▶ **Problem description**
In the entries below, find the line with "Proof. intros (H1" and the line with "<= ss_aggregate_capacity slow"; give again those lines and every line between them, exactly.

——

Lemma copy_quoted_stop q s o r : copy_quoted q s = (o, r) -> head_is q r = false.
Proof.
  revert o. induction s as [s IH] using (induction_ltof1 _ (@length ascii)).
  unfold ltof in IH. intros o. destruct s as [|c s1]; [by intros [= <- <-]|].
  cbn [copy_quoted]. destruct (ch c backslash); [|destruct (ch c q)].
  - destruct s1 as [|d s2]; [by intros [= <- <-]|].
    destruct (copy_quoted q s2) eqn:E. intros [= <- <-]. eapply IH; [|done]. simpl; lia.
  - destruct s1 as [|d s2]; [by intros [= <- <-]|].
    destruct (ch d q) eqn:Hd; [|by intros [= <- <-]].
    destruct (copy_quoted q s2) eqn:E. intros [= <- <-]. eapply IH; [|done]. simpl; lia.
  - destruct (copy_quoted q s1) eqn:E. intros [= <- <-]. eapply IH; [|done]. simpl; lia.
Qed.

Lemma copy_line_stable s o r r' :
  copy_line s = (o, r) -> (r = [] -> r' = []) -> copy_line (o ++ r') = (o, r').
Proof.
  intros E Hr. revert o E. induction s as [|c s IH]; simpl; intros o.
  - intros [= <- <-]. by rewrite Hr.
  - destruct (ch c newline) eqn:Hc.
    + intros [= <- <-]. simpl. by rewrite Hc.
    + destruct (copy_line s) as [o' r0]. intros [= <- <-]. simpl. rewrite Hc. by rewrite IH.
Qed.

Lemma copy_block_first d s o r : copy_block (d :: s) = (o, r) -> exists o', o = d :: o'.
Proof.
  cbn [copy_block]. destruct s as [|e s]; [intros [= <- <-]; eauto|].
  destruct (_ && _); [intros [= <- <-]; eauto|].
  destruct (copy_block (e :: s)). intros [= <- <-]. eauto.
Qed.

Lemma copy_block_stable s o r r' :
  copy_block s = (o, r) -> (r = [] -> r' = []) -> copy_block (o ++ r') = (o, r').
Proof.
  intros E Hr. revert o E. induction s as [|c s IH]; intros o.
  - intros [= <- <-]. by rewrite Hr.
  - cbn [copy_block]. destruct s as [|d s].
    { intros [= <- <-]. by rewrite Hr. }
    destruct (_ && _) eqn:Hc.
    + intros [= <- <-]. cbn [app copy_block]. by rewrite Hc.
    + destruct (copy_block (d :: s)) as [o' r0] eqn:E. intros [= <- <-].
      destruct (copy_block_first _ _ _ _ E) as [o2 ->]. specialize (IH _ eq_refl).
      cbn [app] in *. cbn [copy_block]. cbn [copy_block] in IH. by rewrite Hc, IH.
Qed.
Lemma record_slow_ok C R cfg ev structure now s :
  bounded C R cfg -> store_ok C R s -> store_ok C R (record_slow cfg ev structure now s).
Proof.
  intros Hb H. unfold record_slow. set (fp := ev_sqlFingerprint ev).
  set (isNew := negb _).
  set (s1 := if isNew && _ then evictLru s else s).
  destruct (touchLru_stats fp s1) as [-> ->].
  set (stats := bump_stats ev now _).
  assert (store_ok C R s1 /\ (Z.of_nat (length (st_lru s1)) < C \/ fp ∈ st_lru s1)
          /\ stats_ok fp stats) as (Hs1 & Hroom & Hst).
  { unfold stats, s1, isNew, fp. case_bool_decide as Hin; cbn [negb andb].
    - destruct Hin as [x Hx]. split; [done | split].
      + right. apply H. by rewrite Hx.
      + rewrite Hx. apply bump_stats_ok. left. by apply (ok_stats _ _ _ H).
    - split; [|split].
      + case_match; [by apply evictLru_ok | done].
      + left. rewrite (store_size _ _ _ H). destruct Hb as (Hb & _ & HC & _).
        rewrite as_size_id by lia. case_match eqn:E; bool_prop.
        * rewrite (evictLru_length _ _ _ H). pose proof (ok_size _ _ _ H). lia.
        * pose proof (ok_size _ _ _ H). lia.
      + apply bump_stats_ok. right. cbn.
        match goal with |- context [st_slowStats ?x !! ?k] =>
          assert (st_slowStats x !! k = None) as -> end; [|done].
        apply eq_None_not_Some. intros Hx. apply Hin.
        case_match; [|done]. revert Hx. unfold evictLru. case_match; [|done]. cbn.
        by intros [_ ?]%lookup_delete_is_Some. }
  pose proof (touch_insert_ok C R s1 fp stats Hs1 Hroom Hst) as H3.
  case_match eqn:E; [|done]. bool_prop. by apply push_recent_ok.
Qed.

Lemma evict_while_ok C R fuel cap s : store_ok C R s -> 0 <= cap ->
  (length (st_lru s) <= fuel)%nat ->
  store_ok C R (evict_while fuel cap s)
  /\ Z.of_nat (size (st_slowStats (evict_while fuel cap s))) <= Z.max 0 cap
  /\ st_recentSlow (evict_while fuel cap s) = st_recentSlow s.
Proof.
  revert s. induction fuel as [|fuel IH]; intros s H Hc Hf; cbn [evict_while].
  - rewrite (store_size _ _ _ H). split; [done | split; [lia | done]].
  - case_match eqn:E; bool_prop.
    + destruct (IH (evictLru s)) as (A & B & D); [by apply evictLru_ok | done | |].
      { rewrite (evictLru_length _ _ _ H). lia. }
      split; [done | split; [done|]]. rewrite D. unfold evictLru. by case_match.
    + split; [done | split; [lia | done]].
Qed.

(** A configuration whose capacities stay within the bounds. *)
Definition within (C R : Z) (config : ObservabilityConfig) : Prop :=
  ss_aggregate_capacity (ob_slow_sql config) <= C
  /\ ss_recent_capacity (ob_slow_sql config) <= R /\ 1 <= C < two64 /\ 0 <= R < two64.

Lemma normalize_bounded C R config : within C R config ->
  bounded C R (ob_slow_sql (normalize config)).
Proof. intros (H1 & H2 & H3 & H4). unfold bounded. cbn. repeat case_match; bool_prop; lia. Qed.

(** [configure] leaves the table within the new capacities. *)
Lemma configure_store_ok C R config s : within C R config -> store_ok C R s ->
  let slow := ob_slow_sql (normalize config) in
  store_ok C R (configure_store config s)
  /\ Z.of_nat (size (st_slowStats (configure_store config s))) <= ss_aggregate_capacity slow
  /\ Z.of_nat (length (st_recentSlow (configure_store config s))) <= ss_recent_capacity slow.
Proof.
  intros Hw H slow. destruct (normalize_bounded _ _ _ Hw) as (HA & HR & HC & HR').
  fold slow in HA, HR. unfold configure_store. fold slow. clearbody slow.
  set (s1 := if existsb _ _ then _ else s).
  assert (store_ok C R s1) as H1.
  { unfold s1. case_match; [|done]. destruct H as [_ _ _ _ H5 _].
    destruct (store_ok_empty C R) as [E1 E2 E3 E4 E5 E6]; [lia | lia |].
    split; done. }
  rewrite (store_size _ _ _ H1), !as_size_id by lia.
  destruct (evict_while_ok C R (length (st_lru s1)) (ss_aggregate_capacity slow) s1 H1)
    as (H2 & Hsz & _); [lia | done |].
  set (s2 := evict_while _ _ s1) in *. cbn. rewrite length_drop.
  destruct H2 as [F1 F2 F3 F4 F5 F6]. split; [split; cbn; try done | split; [lia|lia]].
  rewrite length_drop. lia.
Qed.

(** Any sequence of statements, reconfigurations and clears. A statement runs
    with a configuration that was in force at some time, not necessarily the
    present one: its snapshot was taken before the table was locked. *)
Inductive store_step (C R : Z) : SlowStore -> SlowStore -> Prop :=
  | step_emit config observer ctx now ev sql renderer result spans samples s :
      within C R config ->
      store_step C R s
        (em_store (emitSql (normalize config) observer ctx now ev sql renderer result
                     (mkEmit spans samples s)).2)
  | step_configure config s : within C R config -> store_step C R s (configure_store config s)
  | step_clear s : store_step C R s (clearSlowSqlStats s).
(* ===== verification/ConnectionPool.v ===== *)
(** * The connection pool (src/core/connection_pool.cpp)

    The shared [State] of a pool with every critical section as one function.
    An operation that releases the mutex (to ping, to create a connection, to
    wait on the condition variable, to post work) leaves a [Flight], which is
    resumed later with what happened outside the lock; the flights, the live
    handles and the closed connections make the [World] the events act on, so
    every interleaving of critical sections is a list of events.

    The invariants count the slots of the pool, account for every connection
    ever opened, and bound the number of completions of an asynchronous
    borrow. *)
From stdpp Require Import base gmap list strings.
From Stdlib Require Import Ascii ZArith Lia Permutation.
From S2P Require Import Prelude Types.

Open Scope Z_scope.

(** A time point or duration of the steady clock, in nanoseconds. *)
Abbreviation time := Z.
Definition ms (k : Z) : time := k * 1000000.
(** [duration_cast<milliseconds>] and [duration_cast<microseconds>] *)
Definition to_ms (d : time) : Z := Z.quot d 1000000.
Definition to_us (d : time) : Z := Z.quot d 1000.

(** A connection object, named by the order of creation. *)
Abbreviation conn := nat.
(** The completion callback of an asynchronous borrow. *)
Abbreviation callback := nat.

(** ** Data *)
Record PoolConfig := {
  pc_name : str;
  pc_minConn : Z;
  pc_maxConn : Z;
  pc_borrowTimeout : time;
  pc_idleTimeout : time;
  pc_maxLifetime : time;
  pc_leakDetectionThreshold : time;
  pc_validationInterval : time;
  pc_metricsEnabled : bool;
  pc_pooled : bool }.

(** The clamping of the constructor's arguments (in milliseconds). *)
Definition make_pool_config (name : str) (minConn maxConn borrowTimeout idleTimeout
    maxLifetime leakDetectionThreshold validationInterval : Z)
    (metricsEnabled pooled : bool) : PoolConfig :=
  let minC := Z.max minConn 0 in
  let maxC := Z.max maxConn 1 in
  {| pc_name := name;
     pc_minConn := if maxC <? minC then maxC else minC;
     pc_maxConn := maxC;
     pc_borrowTimeout := ms borrowTimeout;
     pc_idleTimeout := Z.max (ms idleTimeout) 0;
     pc_maxLifetime := Z.max (ms maxLifetime) 0;
     pc_leakDetectionThreshold := Z.max (ms leakDetectionThreshold) 0;
     pc_validationInterval := Z.max (ms validationInterval) 0;
     pc_metricsEnabled := metricsEnabled;
     pc_pooled := pooled |}.

Record IdleConnection := {
  ic_conn : conn;
  ic_createdAt : time;
  ic_returnedAt : time;
  ic_lastValidated : time }.

Record Handle := {
  h_conn : conn;
  h_createdAt : time;
  h_borrowedAt : time;
  h_reusable : bool }.

Record AsyncWaiter := {
  aw_enqueuedAt : time;
  aw_deadline : time;
  aw_complete : callback }.

(** The [uint64_t] counters of the state. *)
Inductive Counter :=
  | connectionsCreated | connectionsClosed | borrowTimeouts | validationFailures
  | leakWarnings | borrowRequests | borrowSuccesses | connectionCreateFailures
  | invalidatedConnections | idleEvictions | lifetimeEvictions.

#[export] Instance Counter_eq_dec : EqDecision Counter.
Proof. solve_decision. Defined.

Record State := {
  idle : list IdleConnection;
  total : Z;
  borrowed : Z;
  waiting : Z;
  closed : bool;
  asyncWaiters : list AsyncWaiter;
  maxBorrowed : Z;
  maxWaiting : Z;
  totalBorrowWait : Z;
  maxBorrowWait : Z;
  counters : Counter -> Z }.

Definition initial_state : State :=
  {| idle := []; total := 0; borrowed := 0; waiting := 0; closed := false;
     asyncWaiters := []; maxBorrowed := 0; maxWaiting := 0; totalBorrowWait := 0;
     maxBorrowWait := 0; counters := fun _ => 0 |}.

(** *** Assignments to the fields *)
Definition set_idle (l : list IdleConnection) (s : State) : State :=
  {| idle := l; total := total s; borrowed := borrowed s; waiting := waiting s;
     closed := closed s; asyncWaiters := asyncWaiters s; maxBorrowed := maxBorrowed s;
     maxWaiting := maxWaiting s; totalBorrowWait := totalBorrowWait s;
     maxBorrowWait := maxBorrowWait s; counters := counters s |}.
Definition set_total (n : Z) (s : State) : State :=
  {| idle := idle s; total := n; borrowed := borrowed s; waiting := waiting s;
     closed := closed s; asyncWaiters := asyncWaiters s; maxBorrowed := maxBorrowed s;
     maxWaiting := maxWaiting s; totalBorrowWait := totalBorrowWait s;
     maxBorrowWait := maxBorrowWait s; counters := counters s |}.
Definition set_borrowed (n : Z) (s : State) : State :=
  {| idle := idle s; total := total s; borrowed := n; waiting := waiting s;
     closed := closed s; asyncWaiters := asyncWaiters s; maxBorrowed := maxBorrowed s;
     maxWaiting := maxWaiting s; totalBorrowWait := totalBorrowWait s;
     maxBorrowWait := maxBorrowWait s; counters := counters s |}.
Definition set_waiting (n : Z) (s : State) : State :=
  {| idle := idle s; total := total s; borrowed := borrowed s; waiting := n;
     closed := closed s; asyncWaiters := asyncWaiters s; maxBorrowed := maxBorrowed s;
     maxWaiting := maxWaiting s; totalBorrowWait := totalBorrowWait s;
     maxBorrowWait := maxBorrowWait s; counters := counters s |}.
Definition set_closed (s : State) : State :=
  {| idle := idle s; total := total s; borrowed := borrowed s; waiting := waiting s;
     closed := true; asyncWaiters := asyncWaiters s; maxBorrowed := maxBorrowed s;
     maxWaiting := maxWaiting s; totalBorrowWait := totalBorrowWait s;
     maxBorrowWait := maxBorrowWait s; counters := counters s |}.
Definition set_asyncWaiters (l : list AsyncWaiter) (s : State) : State :=
  {| idle := idle s; total := total s; borrowed := borrowed s; waiting := waiting s;
     closed := closed s; asyncWaiters := l; maxBorrowed := maxBorrowed s;
     maxWaiting := maxWaiting s; totalBorrowWait := totalBorrowWait s;
     maxBorrowWait := maxBorrowWait s; counters := counters s |}.
Definition set_maxBorrowed (n : Z) (s : State) : State :=
  {| idle := idle s; total := total s; borrowed := borrowed s; waiting := waiting s;
     closed := closed s; asyncWaiters := asyncWaiters s; maxBorrowed := n;
     maxWaiting := maxWaiting s; totalBorrowWait := totalBorrowWait s;
     maxBorrowWait := maxBorrowWait s; counters := counters s |}.
Definition set_maxWaiting (n : Z) (s : State) : State :=
  {| idle := idle s; total := total s; borrowed := borrowed s; waiting := waiting s;
     closed := closed s; asyncWaiters := asyncWaiters s; maxBorrowed := maxBorrowed s;
     maxWaiting := n; totalBorrowWait := totalBorrowWait s;
     maxBorrowWait := maxBorrowWait s; counters := counters s |}.
Definition set_borrowWait (t m : Z) (s : State) : State :=
  {| idle := idle s; total := total s; borrowed := borrowed s; waiting := waiting s;
     closed := closed s; asyncWaiters := asyncWaiters s; maxBorrowed := maxBorrowed s;
     maxWaiting := maxWaiting s; totalBorrowWait := t;
     maxBorrowWait := m; counters := counters s |}.
(** [counter += n], with the wrap-around of [uint64_t] *)
Definition add_count (c : Counter) (n : Z) (s : State) : State :=
  {| idle := idle s; total := total s; borrowed := borrowed s; waiting := waiting s;
     closed := closed s; asyncWaiters := asyncWaiters s; maxBorrowed := maxBorrowed s;
     maxWaiting := maxWaiting s; totalBorrowWait := totalBorrowWait s;
     maxBorrowWait := maxBorrowWait s;
     counters := fun c' => if decide (c = c') then u64 (counters s c' + n) else counters s c' |}.
Definition bump (c : Counter) (s : State) : State := add_count c 1 s.
Definition bump_if (b : bool) (c : Counter) (s : State) : State := if b then bump c s else s.

(** [if (total < 0) total = 0] after [--total], and [if (total > 0) --total] *)
Definition drop_total_clamped (s : State) : State :=
  set_total (if total s - 1 <? 0 then 0 else total s - 1) s.
Definition drop_total_guarded (s : State) : State :=
  if 0 <? total s then set_total (total s - 1) s else s.

(** ** Effects and unfinished operations *)
Inductive Effect :=
  | Close (c : conn)
  (** the callback of an asynchronous borrow runs *)
  | Deliver (w : callback) (h : option Handle) (st : Status)
  (** a synchronous borrow returns *)
  | Result (h : option Handle) (code : ErrorCode) (error : str)
  | NotifyOne
  | NotifyAll.

(** Where an operation stands while it does not hold the mutex. *)
Inductive Flight :=
  (** [borrow]: pinging a popped connection, creating one (with or without a
      reserved slot), or waiting on the condition variable *)
  | FlValidate (timeout started : time) (item : IdleConnection)
  | FlCreate (timeout started : time)
  | FlCreateUnpooled (started : time)
  | FlWait (timeout started : time)
  (** [borrowAsync]: about to be entered (again), past [expireWaiters], in the
      posted ping task, between its two critical sections, and in the task of
      [postCreateTask] *)
  | FlAsyncStart (effective : time) (w : callback)
  | FlAsyncEnter (effective : time) (w : callback)
  | FlAsyncPing (effective : time) (w : callback) (item : IdleConnection)
  | FlAsyncDead (effective : time) (w : callback) (item : IdleConnection)
  | FlAsyncCreate (w : callback) (slotReserved : bool)
  (** [healthCheck]: before the snapshot, before popping with [n] items to go,
      pinging an item, before computing [need], creating the missing ones, before
      the last section *)
  | FlHealthSnapshot
  | FlHealthPop (n : nat)
  | FlHealthCheck (n : nat) (item : IdleConnection) (retireForIdle : bool)
  | FlHealthNeed
  | FlHealthRefill (need : nat) (fresh : list IdleConnection)
  | FlHealthCommit (need : nat) (fresh : list IdleConnection)
  (** [shutdown]: closing a drained connection, or waiting for the borrowed ones *)
  | FlShutdownClose (grace : time) (waiters : list AsyncWaiter)
  | FlShutdownWait (waiters : list AsyncWaiter).

(** What a critical section leaves: the state, the effects in order, the
    operation's continuation, and whether a connection was opened for it. *)
Record Res := mkRes {
  r_state : State;
  r_eff : list Effect;
  r_next : list Flight;
  r_made : bool }.

(** What happens outside the lock: the clock when the unlocked part starts and
    when the mutex is held again, the result of [ping], the result of
    [createConnection] ([None] is success) and whether [wait_until] timed out. *)
Record Outside := {
  o_now : time;
  o_after : time;
  o_ping : bool;
  o_create : option (ErrorCode * str);
  o_timedout : bool }.

Definition is_expired (cfg : PoolConfig) (now createdAt : time) : bool :=
  (0 <? pc_maxLifetime cfg) && (pc_maxLifetime cfg <=? now - createdAt).

Definition needs_ping (cfg : PoolConfig) (now : time) (item : IdleConnection) : bool :=
  (pc_validationInterval cfg <=? 0) || (pc_validationInterval cfg <=? now - ic_lastValidated item).

Definition set_lastValidated (now : time) (item : IdleConnection) : IdleConnection :=
  {| ic_conn := ic_conn item; ic_createdAt := ic_createdAt item;
     ic_returnedAt := ic_returnedAt item; ic_lastValidated := now |}.

(** [IdleConnection{conn, createdAt, returnedAt}]: the last field is
    value-initialised, the epoch. *)
Definition mkIdle (c : conn) (createdAt returnedAt : time) : IdleConnection :=
  {| ic_conn := c; ic_createdAt := createdAt; ic_returnedAt := returnedAt;
     ic_lastValidated := 0 |}.

Definition mkHandle (c : conn) (createdAt borrowedAt : time) : Handle :=
  {| h_conn := c; h_createdAt := createdAt; h_borrowedAt := borrowedAt; h_reusable := true |}.

Definition poolExhaustedMessage (poolName : str) (maxConn total borrowed : Z) (waited : time) : str :=
  lit "pool '" ++ poolName ++ lit "' exhausted: waited " ++ dec_Z (to_ms waited)
  ++ lit "ms (max=" ++ dec_Z maxConn ++ lit ", total=" ++ dec_Z total
  ++ lit ", borrowed=" ++ dec_Z borrowed ++ lit ")".

Definition poolClosedMessage (cfg : PoolConfig) : str :=
  lit "pool '" ++ pc_name cfg ++ lit "' is closed".
Definition datasourceClosedMessage (cfg : PoolConfig) : str :=
  lit "datasource '" ++ pc_name cfg ++ lit "' is closed".

(** *** The waiter queue *)
Fixpoint expire_loop (cfg : PoolConfig) (now : time) (ws : list AsyncWaiter) (s : State)
    : list AsyncWaiter * State * list (AsyncWaiter * Status) :=
  match ws with
  | [] => ([], s, [])
  | w :: ws' =>
      if aw_deadline w <=? now then
        let s1 := bump_if (pc_metricsEnabled cfg) borrowTimeouts s in
        let msg := poolExhaustedMessage (pc_name cfg) (pc_maxConn cfg) (total s) (borrowed s)
                     (now - aw_enqueuedAt w) in
        let '(keep, s2, expired) := expire_loop cfg now ws' s1 in
        (keep, s2, (w, status_error PoolExhausted msg) :: expired)
      else
        let '(keep, s1, expired) := expire_loop cfg now ws' s in (w :: keep, s1, expired)
  end.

——

▶ **Response**
Proof. intros (H1 & H2 & H3 & H4). unfold bounded. cbn. repeat case_match; bool_prop; lia. Qed.

(** [configure] leaves the table within the new capacities. *)
Lemma configure_store_ok C R config s : within C R config -> store_ok C R s ->
  let slow := ob_slow_sql (normalize config) in
  store_ok C R (configure_store config s)
  /\ Z.of_nat (size (st_slowStats (configure_store config s))) <= ss_aggregate_capacity slow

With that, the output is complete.